A word about fonts (or rather, several)

There's several fonts you can choose, each with their own upsides and downsides. Here's a quick list of the pros and cons of some of the fonts.

Impact Condensed

  • Pro - Impact Condensed is the "standard meme font." It's the most common thing to see. Thick black border on white Impact Condensed text is an auto-identifiable meme.
  • Pro - Impact Condensed is best used entirely in capital letters. This is a double-edged sword, but one benefit is that all caps can avoid English formatting issues like capitalizing 'I' or proper nouns. Using all caps means you can ignore the language's capitalization rules.
  • Pro - If you use Windows, Impact Condensed will be on your computer by default.
  • Con - Impact Condensed is a Nonfree Microsoft TrueType Core Font (msttcorefont). This means that it might not be on your computer if you don't use Windows. Even if you do have it installed, it's technically a violation of the license to use Impact Condensed on non-Windows systems for commerical purposes (this page's use counts as Fair Use under "education"). This could be an issue depending on what you're using the font for and how much you care about the licensing terms, which if you're about 98 percent of the population, you don't care at all.
  • Con - Impact Condensed looks ugly (to me). It might be standard, but it's ugly.
  • Con - USING ONLY UPPERCASE LETTERS MAKES THE TEXT HARD TO READ. CAPSLOCK TEXT IS HARD ON THE EYES. Text that has mostly lowercase letters with only a few capitals mixed in is much easier to read. Given that Impact Condensed requires you to use All Caps to make it "standard" you're essentially committing to having ugly hard to read text in the name of standardization.

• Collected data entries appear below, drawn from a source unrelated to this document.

(** One round of the loop: the agent with its configured facts, or why not. *)
Definition resolve_agent (task : TaskSpec) (c : CompiledConfiguration)
    (binding : ConfigurationBinding) (agent : Agent) : Result ResolvedAgent AgentRejectionReason :=
  match rejection_reason task c binding agent with
  | Some reason => Err reason
  | None =>
      let? route_policy :=
        ok_or (find_first (fun p => String.eqb (rp_name p) (ag_route_policy agent))
                 (policies (cfg_routing c)))
          (RejConfigurationIncompatible (UnknownRoutePolicy (ag_route_policy agent))) in
      let? sandbox_profile := ok_or (find_profile c (ag_sandbox_profile agent))
          (RejConfigurationIncompatible (UnknownSandboxProfile (ag_sandbox_profile agent))) in
      if existsb (fun r => negb (contains (sp_guarantees sandbox_profile) r))
           (ag_sandbox_requirements agent)
      then Err (RejConfigurationIncompatible (UnsatisfiedRequirements (sp_name sandbox_profile)))
      else Ok {| ra_identity := identity agent; ra_agent := agent;
                 ra_route_policy := route_policy; ra_sandbox_profile := sandbox_profile |}
  end.

Fixpoint resolve_loop (task : TaskSpec) (c : CompiledConfiguration)
    (binding : ConfigurationBinding) (l : list Agent) : list ResolvedAgent * list AgentRejection :=
  match l with
  | [] => ([], [])
  | agent :: rest =>
      let (eligible, rejected) := resolve_loop task c binding rest in
      match resolve_agent task c binding agent with
      | Ok r => (r :: eligible, rejected)
      | Err reason => (eligible, {| rej_agent := identity agent; rej_reason := reason |} :: rejected)
      end
  end.

Section Fabric.
Context `{Sha256}.

Definition descriptor_digest (d : BackendDescriptor) : Digest := value_digest (descriptor_to_value d).
Definition request_digest (r : ExecutionRequest) : Digest := value_digest (request_to_value r).
Definition offer_digest (o : ExecutionOffer) : Digest := value_digest (offer_to_value o).

Definition configuration_agrees (c : CompiledConfiguration) (b : ConfigurationBinding) : bool :=
  bool_decide (revision_digest c = cb_content_digest b)
  && bool_decide (component_digests c = cb_component_digests b).

Definition resolve_agents (task : TaskSpec) (c : CompiledConfiguration)
    (binding : ConfigurationBinding) : Result AgentResolution AgentResolutionError :=
  if negb (configuration_agrees c binding)
  then Err (ResConfigurationMismatch (cb_content_digest binding) (revision_digest c))
  else
    let (eligible, rejected) := resolve_loop task c binding (sorted_agents (agents (cfg_agents c))) in
    match eligible with
    | [] => Err (NoEligibleAgent (task_type task) rejected)
    | _ => Ok {| res_eligible := eligible; res_rejected := rejected |}
    end.

Inductive RequestBuildError : Type := RequestConfigurationMismatch.

Definition build_execution_request (task_id : string) (task : TaskSpec) (agent : ResolvedAgent)
    (c : CompiledConfiguration) (binding : ConfigurationBinding) :
    Result ExecutionRequest RequestBuildError :=
  if negb (configuration_agrees c binding) then Err RequestConfigurationMismatch
  else Ok {|
    req_task_id := task_id;
    req_task_spec_digest := task_digest task;
    req_task_type := task_type task;
    req_task_competencies := sort (task_competencies task);
    req_agent := ra_identity agent;
    req_required_execution_features := sort (ag_execution_features (ra_agent agent));
    req_min_context_tokens := ag_min_context_tokens (ra_agent agent);
    req_placement_constraints := [];
    req_isolation_requirements := sort (ag_sandbox_requirements (ra_agent agent));
    req_resource_requirements := [];
    req_required_actions := sort (ag_actions (ra_agent agent));
    req_configuration := binding;
    req_route_policy_digest := route_policy_digest (ra_route_policy agent);
    req_execution_profile_digest := cd_execution_profile (cb_component_digests binding);
    req_sandbox_profile_digest := sandbox_profile_digest (ra_sandbox_profile agent);
    req_launch_safety := if rp_requires_keyed_launch (ra_route_policy agent)
                         then KeyedRequired else ObservationalAllowed |}.

Inductive CandidateRejection : Type :=
| BackendDisabled
| BackendUnavailable
| BackendMismatch
| DescriptorRevisionMismatch
| OfferRequestMismatch
| MissingExecutionFeatures (missing : list string)
| ContextCapacityTooSmall (required offered : Z)
| PlacementIncompatible (missing : list string)
| IsolationNotProven (missing : list string)
| ResourceIncompatible (name : string) (required offered : Z)
| LaunchSemanticsMismatch
| UnsafeLaunchSemantics
| RoutePolicyMismatch.

Record ExecutionCandidate : Type := {
  ec_agent : LogicalAgentVersion;
  ec_request_digest : Digest;
  ec_offer : ExecutionOffer;
  ec_route_policy : RoutePolicy;
  ec_execution_profile_digest : Digest
}.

Open Sans (specifically, Open Sans Semibold)

  • Pro - Open Sans is significantly better as a dialogue caption, where the caption is specifically what the characters are saying.
  • Pro - Open Sans is pretty (to me).
  • Pro - Open Sans is free on Google Fonts. For those who care, it's licensed under Apache 2.0.
  • Pro - Open Sans is best used with a mix of capital and lowercase letters. This is easier on the eyes.
  • Pro - The measurements I used above work with Open Sans, even though they didn't work with Impact Condensed.
  • Pro - Open Sans is become more and more ubiquitous on the internet and more and more projects are adopting it as a stylistically neutral sans-serif font. It's more stylistically neutral than Impact and it's prettier and less boring than Arial.
  • Con - Open Sans is probably not installed on your system by default. You'll have to download it and install it. Not that this is very hard, mind you.
  • Con - Open Sans doesn't have the "standard meme look" for an instantly recognizeable meme, and you might care about that. (I don't.)
  • Con - Open Sans is best used with lowercase letters, which means you might run into issues with English capitalization rules. If you try to use all caps you'll find that Open Sans looks extremely boring in all capital letters.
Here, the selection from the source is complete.